**SOURCE INFORMATION:**
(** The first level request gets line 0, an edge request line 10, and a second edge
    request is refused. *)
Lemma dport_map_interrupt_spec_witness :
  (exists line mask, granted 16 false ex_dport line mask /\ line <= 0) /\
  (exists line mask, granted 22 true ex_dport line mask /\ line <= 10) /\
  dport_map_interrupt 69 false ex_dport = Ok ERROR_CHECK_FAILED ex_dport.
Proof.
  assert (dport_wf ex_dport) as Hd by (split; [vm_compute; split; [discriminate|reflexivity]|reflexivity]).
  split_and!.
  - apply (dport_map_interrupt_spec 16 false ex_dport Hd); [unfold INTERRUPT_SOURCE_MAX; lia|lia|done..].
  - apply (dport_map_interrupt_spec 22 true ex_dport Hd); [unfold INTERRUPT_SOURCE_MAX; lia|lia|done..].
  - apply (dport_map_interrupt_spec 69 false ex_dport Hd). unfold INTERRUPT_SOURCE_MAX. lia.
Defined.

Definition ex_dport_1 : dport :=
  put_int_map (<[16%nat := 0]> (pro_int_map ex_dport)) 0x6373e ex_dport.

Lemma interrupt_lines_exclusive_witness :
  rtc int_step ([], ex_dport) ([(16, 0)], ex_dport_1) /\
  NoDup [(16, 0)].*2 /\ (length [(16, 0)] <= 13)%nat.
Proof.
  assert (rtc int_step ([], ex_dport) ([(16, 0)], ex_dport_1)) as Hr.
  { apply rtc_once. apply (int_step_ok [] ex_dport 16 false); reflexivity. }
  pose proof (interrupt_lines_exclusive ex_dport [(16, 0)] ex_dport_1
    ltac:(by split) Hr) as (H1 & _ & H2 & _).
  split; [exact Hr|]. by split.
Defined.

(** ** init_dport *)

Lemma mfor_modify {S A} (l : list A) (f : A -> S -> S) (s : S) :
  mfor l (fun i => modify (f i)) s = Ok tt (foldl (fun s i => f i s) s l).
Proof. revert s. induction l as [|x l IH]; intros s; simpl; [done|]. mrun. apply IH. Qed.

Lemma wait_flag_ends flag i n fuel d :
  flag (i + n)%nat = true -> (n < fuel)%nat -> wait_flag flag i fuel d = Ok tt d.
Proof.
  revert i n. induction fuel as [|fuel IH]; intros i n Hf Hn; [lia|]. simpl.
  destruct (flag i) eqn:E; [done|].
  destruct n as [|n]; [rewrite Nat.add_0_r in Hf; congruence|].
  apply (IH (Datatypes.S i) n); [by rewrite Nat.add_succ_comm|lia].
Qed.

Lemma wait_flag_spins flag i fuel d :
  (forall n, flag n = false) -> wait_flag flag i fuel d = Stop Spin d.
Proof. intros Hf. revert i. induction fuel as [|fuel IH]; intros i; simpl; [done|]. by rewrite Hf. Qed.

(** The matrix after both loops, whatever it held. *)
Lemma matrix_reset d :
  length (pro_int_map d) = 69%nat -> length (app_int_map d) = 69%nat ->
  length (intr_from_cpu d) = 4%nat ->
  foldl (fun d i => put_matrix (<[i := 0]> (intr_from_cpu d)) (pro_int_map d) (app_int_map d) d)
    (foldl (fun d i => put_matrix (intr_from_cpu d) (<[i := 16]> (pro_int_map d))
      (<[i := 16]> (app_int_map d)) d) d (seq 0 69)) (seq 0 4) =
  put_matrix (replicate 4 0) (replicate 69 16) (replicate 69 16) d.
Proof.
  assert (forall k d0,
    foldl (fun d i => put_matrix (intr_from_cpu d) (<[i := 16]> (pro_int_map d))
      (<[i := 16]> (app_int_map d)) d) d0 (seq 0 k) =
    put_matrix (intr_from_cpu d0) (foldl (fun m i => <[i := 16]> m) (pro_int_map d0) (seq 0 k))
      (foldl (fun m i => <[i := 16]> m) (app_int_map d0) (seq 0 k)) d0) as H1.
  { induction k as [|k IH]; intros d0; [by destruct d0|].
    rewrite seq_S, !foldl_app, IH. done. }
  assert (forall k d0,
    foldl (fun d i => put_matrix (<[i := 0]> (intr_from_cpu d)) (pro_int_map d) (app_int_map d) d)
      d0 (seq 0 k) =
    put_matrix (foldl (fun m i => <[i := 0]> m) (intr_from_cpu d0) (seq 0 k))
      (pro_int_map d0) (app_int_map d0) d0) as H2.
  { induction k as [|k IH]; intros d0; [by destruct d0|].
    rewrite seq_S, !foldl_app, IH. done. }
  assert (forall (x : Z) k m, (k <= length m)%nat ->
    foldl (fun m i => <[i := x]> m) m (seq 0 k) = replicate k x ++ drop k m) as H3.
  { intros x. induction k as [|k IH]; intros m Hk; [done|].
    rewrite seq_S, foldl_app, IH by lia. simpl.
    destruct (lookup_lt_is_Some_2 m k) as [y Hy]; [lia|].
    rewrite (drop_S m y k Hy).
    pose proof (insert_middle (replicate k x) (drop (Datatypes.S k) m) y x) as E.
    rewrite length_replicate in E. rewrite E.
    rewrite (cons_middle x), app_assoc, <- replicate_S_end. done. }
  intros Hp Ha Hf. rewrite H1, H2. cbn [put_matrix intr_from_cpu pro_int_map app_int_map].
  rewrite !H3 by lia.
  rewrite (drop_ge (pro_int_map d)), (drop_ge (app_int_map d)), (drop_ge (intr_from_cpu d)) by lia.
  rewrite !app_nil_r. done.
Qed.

==

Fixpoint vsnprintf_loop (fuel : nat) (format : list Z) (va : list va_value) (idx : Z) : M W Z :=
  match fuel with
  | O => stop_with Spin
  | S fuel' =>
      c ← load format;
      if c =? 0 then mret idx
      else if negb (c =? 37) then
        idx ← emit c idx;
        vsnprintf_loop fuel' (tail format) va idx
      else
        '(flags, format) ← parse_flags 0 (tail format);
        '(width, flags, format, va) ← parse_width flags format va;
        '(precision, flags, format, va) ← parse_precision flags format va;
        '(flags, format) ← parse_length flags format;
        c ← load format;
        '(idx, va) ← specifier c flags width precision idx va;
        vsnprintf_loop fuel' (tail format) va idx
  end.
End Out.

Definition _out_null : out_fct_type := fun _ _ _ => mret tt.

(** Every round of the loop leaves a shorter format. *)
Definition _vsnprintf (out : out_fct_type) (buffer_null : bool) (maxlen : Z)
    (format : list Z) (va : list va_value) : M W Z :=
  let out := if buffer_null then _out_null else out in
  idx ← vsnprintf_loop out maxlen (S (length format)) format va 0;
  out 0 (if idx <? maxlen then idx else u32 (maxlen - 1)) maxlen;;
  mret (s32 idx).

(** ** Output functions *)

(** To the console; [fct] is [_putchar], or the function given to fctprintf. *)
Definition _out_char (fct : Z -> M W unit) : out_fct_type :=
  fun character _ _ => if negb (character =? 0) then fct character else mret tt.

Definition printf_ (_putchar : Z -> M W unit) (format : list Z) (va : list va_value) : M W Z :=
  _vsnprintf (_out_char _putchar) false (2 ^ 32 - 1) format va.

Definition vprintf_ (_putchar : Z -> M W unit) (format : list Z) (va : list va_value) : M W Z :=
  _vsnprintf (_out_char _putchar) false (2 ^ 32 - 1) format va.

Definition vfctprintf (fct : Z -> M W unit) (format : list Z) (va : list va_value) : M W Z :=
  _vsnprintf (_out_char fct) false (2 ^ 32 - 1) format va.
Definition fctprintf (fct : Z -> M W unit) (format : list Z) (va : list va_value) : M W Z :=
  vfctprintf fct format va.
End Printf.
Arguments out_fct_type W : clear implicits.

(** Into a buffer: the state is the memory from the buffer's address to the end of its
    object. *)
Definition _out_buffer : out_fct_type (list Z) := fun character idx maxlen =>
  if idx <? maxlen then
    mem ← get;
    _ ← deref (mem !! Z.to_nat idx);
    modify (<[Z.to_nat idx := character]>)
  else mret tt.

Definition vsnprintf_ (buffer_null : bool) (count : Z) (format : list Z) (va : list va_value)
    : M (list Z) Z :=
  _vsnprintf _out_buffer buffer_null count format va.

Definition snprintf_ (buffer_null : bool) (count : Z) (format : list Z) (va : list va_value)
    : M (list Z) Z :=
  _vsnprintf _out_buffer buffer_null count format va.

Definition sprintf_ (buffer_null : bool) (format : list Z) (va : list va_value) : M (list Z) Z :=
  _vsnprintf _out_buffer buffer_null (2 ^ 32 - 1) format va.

**WHAT YOU SHOULD DO:** Return, in full, every line of these entries that holds "induction".

**OUTPUT OF THE TASK:**
Proof. revert s. induction l as [|x l IH]; intros s; simpl; [done|]. mrun. apply IH. Qed.
  revert i n. induction fuel as [|fuel IH]; intros i n Hf Hn; [lia|]. simpl.
Proof. intros Hf. revert i. induction fuel as [|fuel IH]; intros i; simpl; [done|]. by rewrite Hf. Qed.
  { induction k as [|k IH]; intros d0; [by destruct d0|].
  { induction k as [|k IH]; intros d0; [by destruct d0|].
  { intros x. induction k as [|k IH]; intros m Hk; [done|].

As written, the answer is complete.